--- Data for this task ---

(** * finance-tracker: ledger derivations and the scheduled-payment lifecycle

    A shallow embedding of the worker routes of the finance tracker
    ([src/worker/routes/accounts.ts], [dashboard.ts], [goals.ts], [debts.ts],
    [loans.ts], [scheduled-payments.ts], [transactions.ts], [transfers.ts])
    together with the properties the specification states about them and
    further properties of the routes.

    Modelling conventions.
    - A D1 table is a [list] of rows; a [select ... where c] is a [filter],
      [COALESCE(SUM(col), 0)] is a sum over the filtered rows, an
      [update ... set ... where c] is a [map] that rewrites the rows matching
      [c], an [insert] appends a row.  The [orderBy] of a listing is not
      modelled: no derivation below depends on the order of the rows.
    - Amounts ([real] columns, JavaScript [number]s) are exact rationals [Q];
      the rounding of IEEE-754 doubles is not modelled.
    - Identifiers, timestamps and calendar dates are [string]s, as stored.
      The values drawn from [crypto.randomUUID()] and [new Date()] are
      explicit inputs of the operation that draws them.
    - A route takes the request after validation (the [zod] schema has been
      applied) and returns its JSON response together with the new store.
      That is the request run on its own.  The settlement and the
      cancellation of a scheduled payment are also given statement by
      statement ([InFlight]), since the store runs the statements of
      overlapping requests in any order.
    - The primary and foreign keys of the schema are not checked by the
      lists: the identifiers drawn are taken to be new.  A statement that
      depends on a reference the route does not look up, or that reads a
      new row back by its identifier, names what the keys need as
      hypotheses ([present], [freshKey]). *)

From Stdlib Require Import ZArith QArith Qround Qminmax Lqa Lia Bool List.
From Stdlib Require Import Ascii String DecimalString Permutation Sorted.
Import ListNotations.

Local Open Scope string_scope.
Local Open Scope list_scope.
Local Open Scope Z_scope.

(** ** JavaScript [Date], after ECMA-262 section 21.4.1

    The worker runs with the local time zone equal to UTC, so the local-time
    accessors ([getDate], [setMonth], ...) read and write UTC fields. *)
Module JsDate.

Definition msPerDay : Z := 86400000.

Definition Day (t : Z) : Z := t / msPerDay.
Definition TimeWithinDay (t : Z) : Z := t mod msPerDay.

Definition isLeap (y : Z) : bool :=
  if negb (y mod 4 =? 0) then false
  else if negb (y mod 100 =? 0) then true
  else if negb (y mod 400 =? 0) then false
  else true.

Definition DaysInYear (y : Z) : Z := if isLeap y then 366 else 365.

Definition DayFromYear (y : Z) : Z :=
  365 * (y - 1970) + (y - 1969) / 4 - (y - 1901) / 100 + (y - 1601) / 400.

(** [YearFromTime t] is the largest [y] with [DayFromYear y <= Day t]:
    a first guess from the mean length of a year, stepped down and then
    up to the exact year. *)
Fixpoint yearDown (fuel : nat) (y d : Z) : Z :=
  match fuel with
  | O => y
  | S f => if DayFromYear y <=? d then y else yearDown f (y - 1) d
  end.

Fixpoint yearUp (fuel : nat) (y d : Z) : Z :=
  match fuel with
  | O => y
  | S f => if DayFromYear (y + 1) <=? d then yearUp f (y + 1) d else y
  end.

Definition YearFromDay (d : Z) : Z :=
  let guess := 1970 + (d * 400) / 146097 in
  yearUp 4 (yearDown 4 guess d) d.

Definition YearFromTime (t : Z) : Z := YearFromDay (Day t).

Definition InLeapYear (t : Z) : bool := isLeap (YearFromTime t).

Definition DayWithinYear (t : Z) : Z := Day t - DayFromYear (YearFromTime t).

(** Days of the year before month [m] (0 = January). *)
Definition daysBeforeMonth (leap : bool) (m : Z) : Z :=
  let l := if leap then 1 else 0 in
  if m <=? 0 then 0
  else if m =? 1 then 31
  else if m =? 2 then 59 + l
  else if m =? 3 then 90 + l
  else if m =? 4 then 120 + l
  else if m =? 5 then 151 + l
  else if m =? 6 then 181 + l
  else if m =? 7 then 212 + l
  else if m =? 8 then 243 + l
  else if m =? 9 then 273 + l
  else if m =? 10 then 304 + l
  else 334 + l.
(** For plain anchors both calls return normally. *)
Lemma plain_anchor_returns (this : Snapshot) (anchor : string) :
  anchor <> EmptyString -> plain anchor = true ->
  exists found,
    getElementForAnchor this (Some anchor) = Normal found
    /\ hasAnchor this (Some anchor)
       = Normal (match found with Some _ => true | None => false end).
Proof.
  intros Hne Hplain. eexists. split.
  - apply (getElementForAnchor_plain this anchor Hne Hplain).
  - unfold hasAnchor. destruct (String.eqb_spec anchor EmptyString) as [E|_];
      [contradiction|].
    now rewrite (getElementForAnchor_plain this anchor Hne Hplain).
Qed.

(** *** C5 *)

(** C5, as stated, fails: with a named anchor before the element whose
    identifier is the anchor, the named anchor is returned, not the
    identifier match. *)
Lemma named_anchor_before_identifier :
  List.find (has_id "top") (descendants (element page)) = Some heading
  /\ identifier_first page "top" = Some heading
  /\ getElementForAnchor page (Some "top") = Normal (Some named_link)
  /\ getElementForAnchor page (Some "top")
     <> Normal (identifier_first page "top").
Proof. repeat split. intros H. vm_compute in H. discriminate H. Qed.
(** * 2PFx: Two-Point Flow lossless video codec

    A shallow embedding of [TwoPointFlowCompressor] (2pfx_prototype.py):
    [compress] writes a container of per-frame records (a packed stream of
    4-bit symbols and a side channel of 16-bit values), [decompress] reads
    one back.  Files are lists of bytes, numpy arrays are a shape with
    row-major data, Python exceptions are values of [exn]. *)

From Stdlib Require Import ZArith Lia.
From stdpp Require Import base list strings.

(** ** Exceptions and the two monads the code runs in *)

(** The exceptions the two methods can raise: [ValueError] (the code's own
    raises, numpy's broadcast failure, [bytearray.append] out of range),
    [struct.error] and [IndexError]. *)
Inductive exn : Type :=
  | ValueError (msg : string)
  | StructError
  | IndexError.

Inductive result (A : Type) : Type :=
  | Ok (a : A)
  | Raise (e : exn).
Arguments Ok {A} a.
Arguments Raise {A} e.

Definition rbind {A B} (m : result A) (k : A -> result B) : result B :=
  match m with
  | Ok a => k a
  | Raise e => Raise e
  end.

Notation "'letR' x ':=' m 'in' k" := (rbind m (fun x => k))
  (at level 10, x pattern, m at level 100, k at level 200).

(** A loop body run over a list, left to right, stopping at the first raise. *)
Fixpoint foldM {A B} (f : A -> B -> result A) (l : list B) (a : A) : result A :=
  match l with
  | [] => Ok a
  | b :: l' => letR a' := f a b in foldM f l' a'
  end.

(** Computations over an open file.  For [compress] the state is the bytes
    written so far; for [decompress] it is the bytes not read yet. *)
Definition io (A : Type) : Type := list Z -> result A * list Z.

Definition ret {A} (a : A) : io A := fun s => (Ok a, s).
Definition raise {A} (e : exn) : io A := fun s => (Raise e, s).
Definition bind {A B} (m : io A) (k : A -> io B) : io B :=
  fun s => match m s with
           | (Ok a, s') => k a s'
           | (Raise e, s') => (Raise e, s')
           end.
Definition lift {A} (r : result A) : io A := fun s => (r, s).

Notation "'letM' x ':=' m 'in' k" := (bind m (fun x => k))
  (at level 10, x pattern, m at level 100, k at level 200).

(** [f.write(bs)] *)
Definition write (bs : list Z) : io unit := fun s => (Ok tt, s ++ bs).
(** [f.read(n)]: up to [n] bytes, fewer at the end of the file. *)
Definition read (n : nat) : io (list Z) := fun s => (Ok (take n s), drop n s).

(** ** struct and int.from_bytes *)

Definition is_byte (b : Z) : Prop := (0 <= b < 256)%Z.

(** [n] little-endian bytes of [v]. *)
Fixpoint le_bytes (n : nat) (v : Z) : list Z :=
  match n with
  | O => []
  | S n' => (v mod 256)%Z :: le_bytes n' (v / 256)%Z
  end.

(** The unsigned value of little-endian bytes. *)
Fixpoint le_value (bs : list Z) : Z :=
  match bs with
  | [] => 0%Z
  | b :: bs' => (b + 256 * le_value bs')%Z
  end.

(** Two's-complement wrap-around of a 16-bit signed integer. *)
Definition wrap16 (v : Z) : Z := ((v + 32768) mod 65536 - 32768)%Z.

(** [struct.pack("<I", v)] *)
Definition pack_I (v : Z) : result (list Z) :=
  if ((0 <=? v) && (v <? 2 ^ 32))%Z then Ok (le_bytes 4 v) else Raise StructError.

(** [struct.pack("<h", v)] *)
Definition pack_h (v : Z) : result (list Z) :=
  if ((-32768 <=? v) && (v <? 32768))%Z
  then Ok (le_bytes 2 (v mod 65536)%Z) else Raise StructError.

(** [struct.pack("<III", a, b, c)] *)
Definition pack_III (a b c : Z) : result (list Z) :=
  letR x := pack_I a in letR y := pack_I b in letR z := pack_I c in
  Ok (x ++ y ++ z).

(** [struct.pack("<II", a, b)] *)
Definition pack_II (a b : Z) : result (list Z) :=
  letR x := pack_I a in letR y := pack_I b in Ok (x ++ y).

(** [struct.unpack("<III", bs)]: needs exactly 12 bytes. *)
Definition unpack_III (bs : list Z) : result (Z * Z * Z) :=
  if decide (length bs = 12)
  then Ok (le_value (take 4 bs), le_value (take 4 (drop 4 bs)),
           le_value (take 4 (drop 8 bs)))
  else Raise StructError.

(** [struct.unpack("<II", bs)]: needs exactly 8 bytes. *)
Definition unpack_II (bs : list Z) : result (Z * Z) :=
  if decide (length bs = 8)
  then Ok (le_value (take 4 bs), le_value (take 4 (drop 4 bs)))
  else Raise StructError.

(** [struct.unpack_from("<h", buf, offset)[0]]: needs 2 bytes at [offset]. *)
Definition unpack_from_h (buf : list Z) (offset : nat) : result Z :=
  if decide (offset + 2 <= length buf)
  then Ok (wrap16 (le_value (take 2 (drop offset buf))))
  else Raise StructError.

(** [int.from_bytes(bs, "big")] *)
Definition from_bytes_big (bs : list Z) : Z :=
  fold_left (fun acc b => (acc * 256 + b)%Z) bs 0%Z.

(** ** numpy arrays of three dimensions *)

(** An array of shape (h, w, c) with its elements in row-major order.
    Frames given to [compress] and returned by [decompress] have dtype
    uint8; the working arrays have dtype int16. *)
Record ndarray : Type := NdArray {
  nd_shape : nat * nat * nat;
  nd_data : list Z
}.
(** * Daily trading records of one equity: reshaping and descriptive statistics

    A shallow embedding of the two notebooks of the repository:

    - [Notebook]: [api_data_wrangling_mini_project_public.ipynb], which reads
      every field of a row at a fixed position of [data_2017];
    - [Part000]: the second notebook, which first turns the payload into a
      dictionary [afx_dict] from column names to columns and computes the
      statistics from these columns.

    Both are straight-line scripts; every code cell is embedded as the
    function of the parsed payload that computes the values the cell prints
    (the formatting of the printed line is left out).  JSON numbers are
    embedded as exact rationals ([Qc], whose equality is Leibniz equality),
    so the rounding of binary floating point is outside the model.  A Python
    exception is an explicit [Raise] outcome. *)

From Stdlib Require Import QArith Qcanon Qcabs.
From stdpp Require Import base numbers list strings gmap sorting.

(** ** Values, exceptions and outcomes *)

(** The scalars a parsed row holds: [None], a number, or a string (the date). *)
Inductive pyval : Type :=
  | PyNone
  | PyNum (q : Qc)
  | PyStr (s : string).

Global Instance pyval_eq_dec : EqDecision pyval.
Proof. solve_decision. Defined.

(** The exceptions the notebooks can raise. *)
Inductive pyerr : Type :=
  | IndexError
  | KeyError
  | NameError
  | TypeError
  | ValueError
  | ZeroDivisionError
  | StatisticsError.

Global Instance pyerr_eq_dec : EqDecision pyerr.
Proof. solve_decision. Defined.

Inductive result (A : Type) : Type :=
  | Ok (a : A)
  | Raise (e : pyerr).
Global Arguments Ok {A} a.
Global Arguments Raise {A} e.

Global Instance result_eq_dec `{EqDecision A} : EqDecision (result A).
Proof. solve_decision. Defined.

Global Instance result_ret : MRet result := @Ok.
Global Instance result_bind : MBind result := λ A B f m,
  match m with
  | Ok a => f a
  | Raise e => Raise e
  end.

(** A literal such as [100] or [74036.0]. *)
Definition num (z : Z) : pyval := PyNum (Qc_of_Z z).

(** ** The Python operations the notebooks use *)
Module Py.

(** [v is not None] *)
Definition is_not_None (v : pyval) : bool :=
  match v with
  | PyNone => false
  | _ => true
  end.

(** [a - b]: defined on two numbers only. *)
Definition sub (a b : pyval) : result pyval :=
  match a, b with
  | PyNum x, PyNum y => Ok (PyNum (x - y)%Qc)
  | _, _ => Raise TypeError
  end.

(** [a + b]: numbers add, strings concatenate. *)
Definition add (a b : pyval) : result pyval :=
  match a, b with
  | PyNum x, PyNum y => Ok (PyNum (x + y)%Qc)
  | PyStr s, PyStr t => Ok (PyStr (s +:+ t))
  | _, _ => Raise TypeError
  end.

(** [a / b] *)
Definition truediv (a b : pyval) : result pyval :=
  match a, b with
  | PyNum x, PyNum y =>
      if decide (y = 0%Qc) then Raise ZeroDivisionError
      else Ok (PyNum (x / y)%Qc)
  | _, _ => Raise TypeError
  end.

(** [abs(a)] *)
Definition abs (a : pyval) : result pyval :=
  match a with
  | PyNum x => Ok (PyNum (Qcabs x))
  | _ => Raise TypeError
  end.

(** [a < b]: numbers by value, strings lexicographically; [None] and mixed
    operands are not ordered. *)
Definition lt (a b : pyval) : result bool :=
  match a, b with
  | PyNum x, PyNum y => Ok (bool_decide (x < y)%Qc)
  | PyStr s, PyStr t => Ok (String.ltb s t)
  | _, _ => Raise TypeError
  end.

(** [a > b] *)
Definition gt (a b : pyval) : result bool :=
  match a, b with
  | PyNum x, PyNum y => Ok (bool_decide (y < x)%Qc)
  | PyStr s, PyStr t => Ok (String.ltb t s)
  | _, _ => Raise TypeError
  end.

(** [l[i]]: a negative index counts from the end of the list. *)
Definition getitem {A} (l : list A) (i : Z) : result A :=
  let n := Z.of_nat (length l) in
  let j := if (i <? 0)%Z then (i + n)%Z else i in
  if (j <? 0)%Z then Raise IndexError
  else match l !! Z.to_nat j with
       | Some x => Ok x
       | None => Raise IndexError
       end.

(** [l[x]] for a float [x], as [n / 2 - 1] is for an integer [n]: list
    indices must be integers. *)
Definition getitem_float {A} (l : list A) (x : Qc) : result A :=
  Raise TypeError.

(** [d[k]] on a dictionary. *)
Definition dict_get {V} (d : gmap string V) (k : string) : result V :=
  match d !! k with
  | Some v => Ok v
  | None => Raise KeyError
  end.

(** [l.index(x)]: the position of the first element equal to [x]. *)
Fixpoint index `{EqDecision A} (x : A) (l : list A) : result Z :=
  match l with
  | [] => Raise ValueError
  | y :: l' =>
      if decide (y = x) then Ok 0%Z
      else i ← index x l'; Ok (Z.succ i)
  end.

(** [enumerate(l, start)]; [start] is [0] when it is not given. *)
Fixpoint enumerate {A} (l : list A) (start : Z) : list (Z * A) :=
  match l with
  | [] => []
  | v :: l' => (start, v) :: enumerate l' (Z.succ start)
  end.

(** [[elt(i) for i in l if cond(i)]]: row by row, the condition first. *)
Fixpoint comprehension {A B} (cond : A → result bool) (elt : A → result B)
    (l : list A) : result (list B) :=
  match l with
  | [] => Ok []
  | i :: l' =>
      c ← cond i;
      if c : bool then y ← elt i; ys ← comprehension cond elt l'; Ok (y :: ys)
      else comprehension cond elt l'
  end.

(** The loop of [max]: an item replaces the running maximum when it
    compares greater. *)
Fixpoint max_loop (maxitem : pyval) (l : list pyval) : result pyval :=
  match l with
  | [] => Ok maxitem
  | item :: l' =>
      c ← gt item maxitem;
      max_loop (if c : bool then item else maxitem) l'
  end.

(** [max(l)] *)
Definition max (l : list pyval) : result pyval :=
  match l with
  | [] => Raise ValueError
  | x :: l' => max_loop x l'
  end.

Fixpoint min_loop (minitem : pyval) (l : list pyval) : result pyval :=
  match l with
  | [] => Ok minitem
  | item :: l' =>
      c ← lt item minitem;
      min_loop (if c : bool then item else minitem) l'
  end.

(** [min(l)] *)
Definition min (l : list pyval) : result pyval :=
  match l with
  | [] => Raise ValueError
  | x :: l' => min_loop x l'
  end.

(** Insertion of [x] into the sorted [l], after the elements that compare
    smaller and before the others, so that [x] stays in front of its
    equals. *)
Fixpoint insert_sorted (x : pyval) (l : list pyval) : result (list pyval) :=
  match l with
  | [] => Ok [x]
  | y :: l' =>
      c ← lt y x;
      if c : bool then r ← insert_sorted x l'; Ok (y :: r)
      else Ok (x :: y :: l')
  end.

(** [sorted(l)]: ascending and stable; a comparison that is not defined
    raises. *)
Fixpoint sorted (l : list pyval) : result (list pyval) :=
  match l with
  | [] => Ok []
  | x :: l' => s ← sorted l'; insert_sorted x s
  end.

(** The exact sum of [statistics._sum]: every item must be a number. *)
Fixpoint exact_sum (l : list pyval) : result Qc :=
  match l with
  | [] => Ok 0%Qc
  | PyNum x :: l' => t ← exact_sum l'; Ok (x + t)%Qc
  | _ :: _ => Raise TypeError
  end.

(** [statistics.mean(data)] *)
Definition mean (data : list pyval) : result pyval :=
  let n := length data in
  if decide (n < 1)%nat then Raise StatisticsError
  else total ← exact_sum data; Ok (PyNum (total / Qc_of_Z (Z.of_nat n))%Qc).

(** [statistics.median(data)] *)
Definition median (data : list pyval) : result pyval :=
  data ← sorted data;
  let n := length data in
  if decide (n = 0)%nat then Raise StatisticsError
  else if decide (n mod 2 = 1)%nat then getitem data (Z.of_nat (n / 2))
  else
    let i := Z.of_nat (n / 2) in
    a ← getitem data (i - 1);
    b ← getitem data i;
    s ← add a b;
    truediv s (num 2).

End Py.

(** The line cell 5 prints: the direction and the amount shown. *)
Inductive overnight_report : Type :=
  | Increase (magnitude : pyval)
  | Decrease (magnitude : pyval).

Global Instance overnight_report_eq_dec : EqDecision overnight_report.
Proof. solve_decision. Defined.

(** ** The main notebook: fields at fixed positions of each row *)
Module Notebook.

Section Cells.
(** [data_2017 = afx_x_2017_dict['data']]: the rows as they were received. *)
Variable data_2017 : list (list pyval).

(** [opens = [i[1] for i in data_2017 if i[1] is not None]] *)
Definition opens : result (list pyval) :=
  Py.comprehension
    (λ i, x ← Py.getitem i 1; Ok (Py.is_not_None x))
    (λ i, Py.getitem i 1)
    data_2017.

(** Cell 3: [highest_open = max(opens)], [lowest_open = min(opens)]. *)
Definition highest_open : result pyval := o ← opens; Py.max o.
Definition lowest_open : result pyval := o ← opens; Py.min o.
Definition open_extrema : result (pyval * pyval) :=
  o ← opens; hi ← Py.max o; lo ← Py.min o; Ok (hi, lo).

(** Cell 4: [largest_change = max([i[2] - i[3] for i in data_2017])]. *)
Definition daily_changes : result (list pyval) :=
  Py.comprehension
    (λ _, Ok true)
    (λ i, a ← Py.getitem i 2; b ← Py.getitem i 3; Py.sub a b)
    data_2017.
Definition largest_change : result pyval := d ← daily_changes; Py.max d.

(** [closes = [i[4] for i in data_2017]] *)
Definition closes : result (list pyval) :=
  Py.comprehension (λ _, Ok true) (λ i, Py.getitem i 4) data_2017.

(** [traded_volume = [i[6] for i in data_2017 if i[6] is not None]] *)
Definition traded_volume : result (list pyval) :=
  Py.comprehension
    (λ i, x ← Py.getitem i 6; Ok (Py.is_not_None x))
    (λ i, Py.getitem i 6)
    data_2017.

(** Cell 6: [avg_volume = statistics.mean(traded_volume)]. *)
Definition avg_volume : result pyval := v ← traded_volume; Py.mean v.

(** Cell 7: [median_volume = statistics.median(traded_volume)], on the list
    cell 6 has bound to [traded_volume]; when the comprehension of cell 6
    raised, the name is not bound and cell 7 raises [NameError]. *)
Definition median_volume : result pyval :=
  match traded_volume with
  | Ok v => Py.median v
  | Raise _ => Raise NameError
  end.
End Cells.

(** [[val - closes[key-1] for key, val in enumerate(closes)
      if val is not None and closes[key-1] is not None and key > 0]]:
    [and] evaluates its operands from the left and stops at the first
    false one; at [key = 0] the index [key-1] is [-1], the last element. *)
Definition overnight_changes (closes : list pyval) : result (list pyval) :=
  Py.comprehension
    (λ '(key, val),
       if Py.is_not_None val then
         prev ← Py.getitem closes (key - 1);
         if Py.is_not_None prev then Ok (0 <? key)%Z else Ok false
       else Ok false)
    (λ '(key, val), prev ← Py.getitem closes (key - 1); Py.sub val prev)
    (Py.enumerate closes 0).
(** * SkillSwap: proximity-based user discovery

    A shallow embedding of the discovery logic of the skills screen
    ([app/(app)/skills.tsx]) and of the great-circle distance helper
    ([utils/haversineDistance]), followed by the properties that the
    specification states about them.

    Conventions of the embedding.
    - A JavaScript number is an IEEE double.  It is modelled by [JSNum]:
      either [NaN] or a real number, the infinities being left out.  The
      filter pipeline is stated on exact arithmetic; what depends on
      rounding is stated on [haversineDistance_r], in which every
      operation rounds.
    - A JavaScript string is a [string]; each character stands for one
      code unit of the Latin-1 range.
    - A value read from a field of TypeScript type [any] keeps the dynamic
      shape it can have at run time, and reading a property of such a value
      is a computation that may throw.  Of a stored location object the
      pipeline keeps properties that are absent or numbers; [AnyLocation]
      gives the radius callback on property values of any type. *)

From Stdlib Require Import List String Ascii Bool ZArith Lia.
From Stdlib Require Import Reals Lra.
From Stdlib Require Import Sorted Permutation.
Import ListNotations.

(* ===================================================================== *)
(** ** The JavaScript fragment used by the program *)
(* ===================================================================== *)

Module JS.

(** *** Completions: a value or a thrown exception *)

Inductive JSError : Type :=
| TypeError.

Inductive JSResult (A : Type) : Type :=
| Ok (a : A)
| Throw (e : JSError).

Arguments Ok {A} a.
Arguments Throw {A} e.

---

If a line in the records includes "Python", it counts toward the total; report that total by itself.

- [Response]: 3